Hazte uno con el Tao

 ¿Quién encontrará este blog en el curso natural de la historia?


Hace poco leía el Tao, de 1998.


A los 9 años me deslizaba por los espejos helados de agua congelada en el patio escolar.

Inviernos al norte del país. Caminando entre aguanieve los fines de semana. Retirando la gruesa capa de escarcha, cercana a un centímetro, del vidrio parabrisas. Lajas filosas blanquecino-transparentes. Un Cutlas de color vino. 

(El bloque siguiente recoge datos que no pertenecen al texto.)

Definition DashboardThreshold : ty := TStruct [
  field "Color" "color" Always TString;
  field "Value" "value" Always TFloat64;
  field "ColumnName" "columnName" OmitEmpty TString;
  field "Format" "format" OmitEmpty TString;
  field "Label" "label" OmitEmpty TString;
  field "Operator" "operator" OmitEmpty TString;
  field "Unit" "unit" OmitEmpty TString].

Definition DashboardVisualization : ty := TStruct [
  field "FillSpans" "fillSpans" OmitEmpty TBool;
  field "Stack" "stack" OmitEmpty TString;
  field "StackedBarChart" "stackedBarChart" OmitEmpty TBool;
  field "TimePreference" "timePreference" OmitEmpty TString].

Definition DashboardPluginSpec : ty := TStruct [
  field "Axes" "axes" OmitEmpty (TPtr DashboardAxes);
  field "ChartAppearance" "chartAppearance" OmitEmpty (TPtr DashboardChartAppearance);
  field "Formatting" "formatting" OmitEmpty (TPtr DashboardFormatting);
  field "HeaderOptions" "headerOptions" OmitEmpty (TPtr DashboardHeaderOptions);
  field "HistogramBuckets" "histogramBuckets" OmitEmpty (TPtr DashboardHistogramBuckets);
  field "Legend" "legend" OmitEmpty (TPtr DashboardLegend);
  field "Mode" "mode" OmitEmpty TString;
  field "Presentation" "presentation" OmitEmpty (TPtr DashboardPresentation);
  field "SelectFields" "selectFields" OmitEmpty (TSlice DashboardSelectField);
  field "Text" "text" OmitEmpty TString;
  field "Thresholds" "thresholds" OmitEmpty (TSlice DashboardThreshold);
  field "Visualization" "visualization" OmitEmpty (TPtr DashboardVisualization)].

Definition DashboardPlugin : ty := TStruct [
  field "Kind" "kind" Always TString;
  field "Spec" "spec" Always DashboardPluginSpec].

Definition DashboardComparisonSpaceAggregationParam : ty := TStruct [
  field "Operator" "operator" Always TString;
  field "Threshold" "threshold" Always TFloat64].

Definition DashboardAggregation : ty := TStruct [
  field "Alias" "alias" OmitEmpty TString;
  field "ComparisonSpaceAggregationParam" "comparisonSpaceAggregationParam" OmitEmpty (TPtr DashboardComparisonSpaceAggregationParam);
  field "Expression" "expression" OmitEmpty TString;
  field "MetricName" "metricName" OmitEmpty TString;
  field "ReduceTo" "reduceTo" OmitEmpty TString;
  field "SpaceAggregation" "spaceAggregation" OmitEmpty TString;
  field "Temporality" "temporality" OmitEmpty TString;
  field "TimeAggregation" "timeAggregation" OmitEmpty TString].

Definition DashboardBucketOptionsSpec : ty := TStruct [
  field "MaxValue" "maxValue" OmitEmpty TFloat64;
  field "NumBuckets" "numBuckets" OmitEmpty TInt64;
  field "Scale" "scale" OmitEmpty (TPtr TInt64)].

Mi primer pijamada, bajo el cielo nocturno, ocurrió dentro de ese auto. A mitad del patio, en una cochera sin techo, contemplaba las estrellas. Estaba llena de cobijas suavecitas, escuchando el silencio nocturno. Curioseando en la inmensidad del Cosmos.

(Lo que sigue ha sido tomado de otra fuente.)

Definition HeaderAuth_DeepCopyInto : copier := copy_fields [
  ("ValueFrom", new_pointer ValueSource_DeepCopyInto)].
Definition HeaderAuth_DeepCopy : copier := DeepCopy_with HeaderAuth_DeepCopyInto.

Definition Authentication_DeepCopyInto : copier := copy_fields [
  ("Header", new_pointer HeaderAuth_DeepCopyInto)].
Definition Authentication_DeepCopy : copier := DeepCopy_with Authentication_DeepCopyInto.

Definition TLSConfig_DeepCopyInto : copier := copy_fields [
  ("CASecretRef", new_pointer (external_DeepCopyInto "corev1.SecretKeySelector"))].
Definition TLSConfig_DeepCopy : copier := DeepCopy_with TLSConfig_DeepCopyInto.

Definition ProviderConfigSpec_DeepCopyInto : copier := copy_fields [
  ("Endpoint", Endpoint_DeepCopyInto);
  ("Auth", Authentication_DeepCopyInto);
  ("TLS", new_pointer TLSConfig_DeepCopyInto)].
Definition ProviderConfigSpec_DeepCopy : copier := DeepCopy_with ProviderConfigSpec_DeepCopyInto.

Definition ProviderConfigStatus_DeepCopyInto : copier := copy_fields [
  ("Conditions", new_slice (external_DeepCopyInto "metav1.Condition"));
  ("ObservedRefVersions", new_map (new_map assigned))].
Definition ProviderConfigStatus_DeepCopy : copier := DeepCopy_with ProviderConfigStatus_DeepCopyInto.

Definition ClusterProviderConfig_DeepCopyInto : copier := copy_fields [
  ("TypeMeta", assigned);
  ("ObjectMeta", external_DeepCopyInto "metav1.ObjectMeta");
  ("Spec", ProviderConfigSpec_DeepCopyInto);
  ("Status", ProviderConfigStatus_DeepCopyInto)].
Definition ClusterProviderConfig_DeepCopy : copier := DeepCopy_with ClusterProviderConfig_DeepCopyInto.
Definition ClusterProviderConfig_DeepCopyObject : copier := DeepCopyObject_with ClusterProviderConfig_DeepCopy.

Me recuerdo así, libre. Disfrutando mi compañía desde antes siquiera de cuestionarme si habría el-otro.


Me sentía bien en esa "independencia". Continúo igual, en mi camino. Un cielo nocturno estelado por el cariño de mis padres, en el fluido inmaterial que nos conecta. 


Ahora yo acompaño a Atenea en este viaje. La acompaño a que contemple las estrellas. Mi hermoso pedacito de cielo.